Il telegrafo parlante creò una certa risonanza nei giornali italiani; tra il 1865 e il 1866 ne si ebbe notizia in numerosi: “L’indépendant” di Aosta, “Il Diritto” di Torino, “La Feuille d’Aoste”, “L’Italia” di Firenze, “L’Eco d’Italia”, pubblicato a New York, il “Petit Journal” di Parigi, “Il Commercio” di Genova e “La Verità” di Novara. Tale diffusione non ebbe luogo per azione di Manzetti, uomo schivo, ma dei propri conoscenti. La poca attitudine alla formalizzazione dei propri progetti rese possibile la conoscenza del principio di funzionamento del telefono solamente grazie alla trascrizione a opera dell’amico dottor Pierre Dupont, oltre che alle notizie riportate dal canonico Bérard.
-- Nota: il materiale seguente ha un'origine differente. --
(* ===== verification/Round.v ===== *)
(** * Reconciliation rounds and timers ([src/replica/reconciliation.rs], [repair.rs], [membership.rs],
      [run.rs], [gossip/src/gen_ip.rs])

    The topology a node declares, the peers a round contacts, the datagram it sends them, and the
    periodic tasks beside the receive loop. Networks and their membership test, [rbsr]'s initial
    ranges, the discovery probe and the shuffle are arguments. *)
From stdpp Require Import gmap list.
From Stdlib Require Import NArith.
From Stdlib.Strings Require Import Byte.
From S2P Require Import Prelude Bytes Replay Auth Framing Reassembly Missing RecoveryBook FramedSend Ingress.
From S2P Require Import SignedCausal Messages Replica Dumps Repair Engine Writes.

(** ** Topology *)

Definition MAX_NETS : nat := 8.

Section topology.
Context {P Net : Type} `{EqDecision Net} (contains : Net → P → bool) (host_net : P → Net).

Definition net_of (nets : list Net) (addr : P) : option Net := find (λ net, contains net addr) nets.

Definition derive_local_net (nets : list Net) (listen_addr : P) : Net :=
  match net_of nets listen_addr with Some net => net | None => host_net listen_addr end.

Record Topology := {
  tp_nets : list Net;
  tp_local : Net;
  tp_listen : P;
  tp_remote_interval : N;
  tp_remote_fanout : nat;
}.
Implicit Types (t : Topology).

Definition with_nets t (nets : list Net) : Topology :=
  {| tp_nets := nets; tp_local := derive_local_net nets (tp_listen t); tp_listen := tp_listen t;
     tp_remote_interval := tp_remote_interval t; tp_remote_fanout := tp_remote_fanout t |}.

(** [None] is [ConfigError::TooManyNets]. The call as a whole: its two writes, of [local_net] and
    of [nets], are separate steps in [Nets.overlapping_step]. *)
Definition set_nets t (nets : list Net) : option Topology :=
  if length nets <=? MAX_NETS then Some (with_nets t nets) else None.

Definition add_net t (net : Net) : Topology * bool :=
  if decide (net ∈ tp_nets t) then (t, true)
  else if MAX_NETS <=? length (tp_nets t) then (t, false)
  else (with_nets t (tp_nets t ++ [net]), true).

Definition remove_net t (net : Net) : Topology * bool :=
  let nets := filter (λ n, n ≠ net) (tp_nets t) in
  if length nets =? length (tp_nets t) then (t, false) else (with_nets t nets, true).

(** ** The peers of a round *)

Context `{Countable P} {R : Type} (shuffle : R → list P → list P * R).

(** [iter().position] *)
Fixpoint position (l : list Net) (addr : P) : option nat :=
  match l with
  | [] => None
  | net :: l => if contains net addr then Some 0 else Datatypes.S <$> position l addr
  end.

Definition bucket_of t (addr : P) : option nat := position (filter (λ n, n ≠ tp_local t) (tp_nets t)) addr.

(** The remote peers by bucket; [None] is the bucket of no declared network. *)
Definition buckets t (known : list P) : gmap (option nat) (list P) :=
  fold_left (λ m addr, if contains (tp_local t) addr then m
                       else <[bucket_of t addr := default [] (m !! bucket_of t addr) ++ [addr]]> m) known ∅.

(** A bounded random subset of each bucket. *)
Fixpoint sample_buckets (rng : R) (fanout : nat) (bs : list (option nat * list P)) : R * list P :=
  match bs with
  | [] => (rng, [])
  | (_, peers) :: bs =>
      let '(peers, rng) := shuffle rng peers in
      let '(rng, rest) := sample_buckets rng fanout bs in (rng, take fanout peers ++ rest)
  end.

Definition live_entry_count (total_entries tombstones : N) : N := saturating_sub total_entries tombstones.

Definition still_receiving_bulk (last_received : option N) (now repair_interval : N) : bool :=
  match last_received with Some last => (saturating_sub now last <? repair_interval)%N | None => false end.

(** The targets of round number [round]. *)
Definition round_targets t (round : N) (rng : R) (discovered known : list P) (receiving : gmap P N)
    (now repair_interval : N) : R * gset P :=
  let local := filter (λ addr, contains (tp_local t) addr = true) known in
  let do_remote := (round mod (N.max (tp_remote_interval t) 1) =? 0)%N in
  let '(rng, remote) := if do_remote then sample_buckets rng (tp_remote_fanout t) (map_to_list (buckets t known)) else (rng, []) in
  (rng, filter (λ addr, still_receiving_bulk (receiving !! addr) now repair_interval = false)
          (list_to_set (discovered ++ local ++ remote))).
End topology.
Arguments Topology : clear implicits.

(** ** The round *)

Section round.
Context {K V S E C St P Ag R Net : Type} `{Countable K, Countable P} `{Lww V S E C} `{!EntryState V S E St}.
Context `{!RustOrd K, !RustOrd S, !RustOrd P} `{!EqDecision S} `{Mac, Aead} `{EqDecision Net}.
Notation Msg := (Message Ag K E St).
Notation Eng := (Engine (K := K) (E := E) (C := C) (St := St) (P := P) (Ag := Ag) (R := R)).
Context (blake3_hash : list byte → id32) (wall : N → N) (nonce : N → list byte) (encode : Msg → list byte).
Context (entries_in : gmap K E → EnumerationRange K → list (K * E)) (states_in : gmap K St → EnumerationRange K → list (K * St)).
Context (initial_ranges : gmap K E → list Ag) (contains : Net → P → bool) (shuffle : R → list P → list P * R).
Context (authenticator : Authenticator) (framing : FramingConfig) (repair_interval port : N).
Implicit Types (e : Eng).

(** [send_to_retry]: a logical payload sent with a recovery book of its own. *)
Definition send_to_retry (target : P * N) (payload : list byte) (now : N) (s : SendState (P := P))
    : SendState (P := P) * option (result N unit) :=
  let '(s', res) := send_logical_payload blake3_hash authenticator framing wall nonce target payload now
    {| s_counter := s_counter s; s_book := book_for_identity; s_net := s_net s; s_log := s_log s |} in
  ({| s_counter := s_counter s'; s_book := s_book s; s_net := s_net s'; s_log := s_log s' |}, res).

(** The encoded whole-store comparison. *)
Definition comparison_payload (m : gmap K E) : list byte :=
  concat ((λ segment, encode (EntryFingerprint segment)) <$> initial_ranges m)
  ++ append_capability framing (encoded_capability encode).

(** What a replica keeps from one round to the next. *)
Record RoundState := { rd_round : N; rd_last : option N; rd_cursor : option K; rd_topology : Topology P Net }.

(** The loop over the targets: the send, then the repair it expects an answer by. *)
Definition contact_all e (targets : list P) (payload : list byte) (now : N) : Eng :=
  fold_left (λ e peer,
    let e := (run_send e (send_to_retry (peer, port) payload now)).1 in
    set_contacts e (note_pending_repair (en_repairs e) peer now repair_interval) (en_receiving e) (en_peers e)) targets e.

Definition start_reconciliation e (rd : RoundState) (discovered : list P) (now : N) : Eng * RoundState :=
  let payload := comparison_payload (rp_map (en_replica e)) in
  let '(peers, known) := get_peers (en_peers e) now in
  let '(rng, targets) := round_targets contains shuffle (rd_topology rd) (rd_round rd) (en_rng e) discovered known
                           (en_receiving e) now repair_interval in
  let '(payload, cursor, _) := resend_held_tombstone_acks (λ k version, encode (TombstoneAck (k, version)))
                                 (rp_live_tombstones (en_replica e)) (rp_map (en_replica e)) (rd_cursor rd) payload in
  let e := set_rng (set_contacts e (en_repairs e) (en_receiving e) peers) rng in
  (contact_all e (elements targets) payload now,
   {| rd_round := ((rd_round rd + 1) mod (u32_max + 1))%N; rd_last := Some now; rd_cursor := cursor; rd_topology := rd_topology rd |}).

(** The idle branch of [recv_loop]. *)
Definition recv_idle e (rd : RoundState) (discovered : list P) (now : N) : Eng * RoundState :=
  let e := set_inbound e (en_replay e) (expire_reassembly (en_reassembler e) now) in
  let e := (run_send e (expire_recovery_state framing now)).1 in
  start_reconciliation e rd discovered now.

(** One tick of [repair_periodically]. *)
Definition repair_tick e (now : N) : Eng :=
  let '(repairs, due) := retry_due_repairs (en_repairs e) now repair_interval in
  let e := set_contacts e repairs (en_receiving e) (en_peers e) in
  fold_left (λ e peer, (run_send e (send_to_retry (peer, port) (comparison_payload (rp_map (en_replica e))) now)).1) due e.

(** One tick of [retry_incomplete_periodically]. *)
Definition recovery_tick e (now : N) : Eng :=
  let '(e, ra) := run_send e (retry_idle_incomplete authenticator framing wall nonce (en_reassembler e) port now) in
  set_inbound e (en_replay e) ra.

(** [decommission_peer]: out of the membership, the acknowledgements and the gossip contacts. *)
Definition engine_decommission e (peer : P) : Eng :=
  set_contacts (set_replica e (decommission_peer (en_replica e) peer) (en_clock e)) (en_repairs e) (en_receiving e) (delete peer (en_peers e)).

Definition seed_peer e (peer : P) (now : N) : Eng :=
  set_contacts e (en_repairs e) (en_receiving e) (<[peer := now]> (en_peers e)).

(** One turn of the loop in [spawn_paced_send]'s task [t]: send the batch, then drain the stash. *)
Definition dump_turn e (t : DumpTask (A := P * N) (Ag := Ag) (K := K) (E := E) (St := St)) (messages : list Msg) (now : N) : Eng * DumpTask :=
  let e := send_to blake3_hash wall nonce encode authenticator framing e (dt_peer t) now messages in
  let '(d, t) := drain_stash entries_in states_in (en_dumps e) (rp_map (en_replica e)) (rp_projection (en_replica e)) t in
  (set_dump e d (en_tasks e), t).

(** One turn of the loop in [spawn_broadcast]'s task: send the updates to a peer, then watch for its
    reply. *)
Definition broadcast_turn e (peer : P) (updates : list (K * E)) (now : N) : Eng :=
  let e := send_to blake3_hash wall nonce encode authenticator framing e (peer, port) now (EntryUpdate <$> updates) in
  set_contacts e (note_pending_repair (en_repairs e) peer now repair_interval) (en_receiving e) (en_peers e).
End round.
Lo stesso Antonio Meucci, portato a conoscenza dell’attività del tecnico Manzetti tramite la lettura de “L’Eco d’Italia” negli Stati Uniti, scelse di puntualizzare la propria posizione con una lettera, inviata sia al medesimo periodico sia a “Il Commercio” di Genova, nella quale poneva l’accento sulle proprie realizzazioni attorno alla trasmissione telefonica, iniziate sin dal 1849.
Il tono di Meucci, in ogni caso, era molto accomodante, con affermazioni del tipo “…non pretendo negare al Signor Manzetti la sua invenzione, ma soltanto voglio fare osservare che possono trovarsi due pensieri che abbiano la stessa scoperta e che unendo le due idee si potrebbe più facilmente arrivare alla certezza di una cosa così importante”, anche se il carteggio dello stesso scienziato toscano con l’amico Enrico Mendelari cercava di escludere ogni possibile forma di divulgazione dei risultati delle proprie ricerche.

Prima e dopo Manzetti. Da un punto di vista tecnologico, il telefono di Manzetti, pur essendo una realizzazione sviluppata in modo indipendente, non ha carattere di originalità.
Prendendo per buoni gli schemi presentati nel testo di Caniggia e Poggianti (Mauro Caniggia, Luca Poggianti, Il Valdostano che inventò il telefono: Innocenzo Manzetti, Aosta : Centro Studi De Tillier, 1996), che a loro volta derivano dalle note del dottor Dupont, si possono compiere alcuni confronti che motivano questa affermazione.

Il confronto con il telefono di Meucci. Il primo confronto è con il telefono di Meucci, che si prese la briga di puntualizzare le proprie precedenze con le lettere a cui si accennava. La fondamentale differenza tra il “trovato” di Meucci e il “telegrafo parlante” di Manzetti è di tipo architetturale, addirittura archetipico.
Manzetti adopera un circuito che attua un campionamento della voce del tipo make-and-break: come già avveniva nel telegrafo, la voce provocava una commutazione del circuito dallo stato aperto a quello chiuso e viceversa, a seconda che la lamina metallica costituente il sistema di ricezione fosse colpita o meno dalla vibrazione originata dalla voce. Strutturalmente, tale circuito non può realizzare un campionamento a frequenza maggiore di quella propria della voce (attorno ai 3 kHz). In altri termini, a fronte di un segnale che varia circa 3000 volte all’interno di un solo secondo, si “preleva” il valore del segnale un numero di volte paragonabile al primo.
Ciò significa che non si trasmette fedelmente il segnale vocale: sarebbe come voler certamente trovare una persona che si ferma per tre ore (non si sa quali) al giorno in un luogo soffermandoci noi stessi in quel luogo per tre ore (scelte a caso) nella giornata.
La figura qui sotto (tratta da http://pcfarina.eng.unipr.it/) dà un’idea più precisa dei rischi di un campionamento a frequenze non sufficientemente elevate.
Campionando a 0,25 millisecondi (effettuando cioè una misura dell’ampiezza d’onda con una frequenza pari alla maggiore delle due frequenze d’onda) si hanno due possibili onde che passano per i punti misurati; campionando a una frequenza doppia (0,125 millisecondi) la possibile ambivalenza, o aliasing, scompare.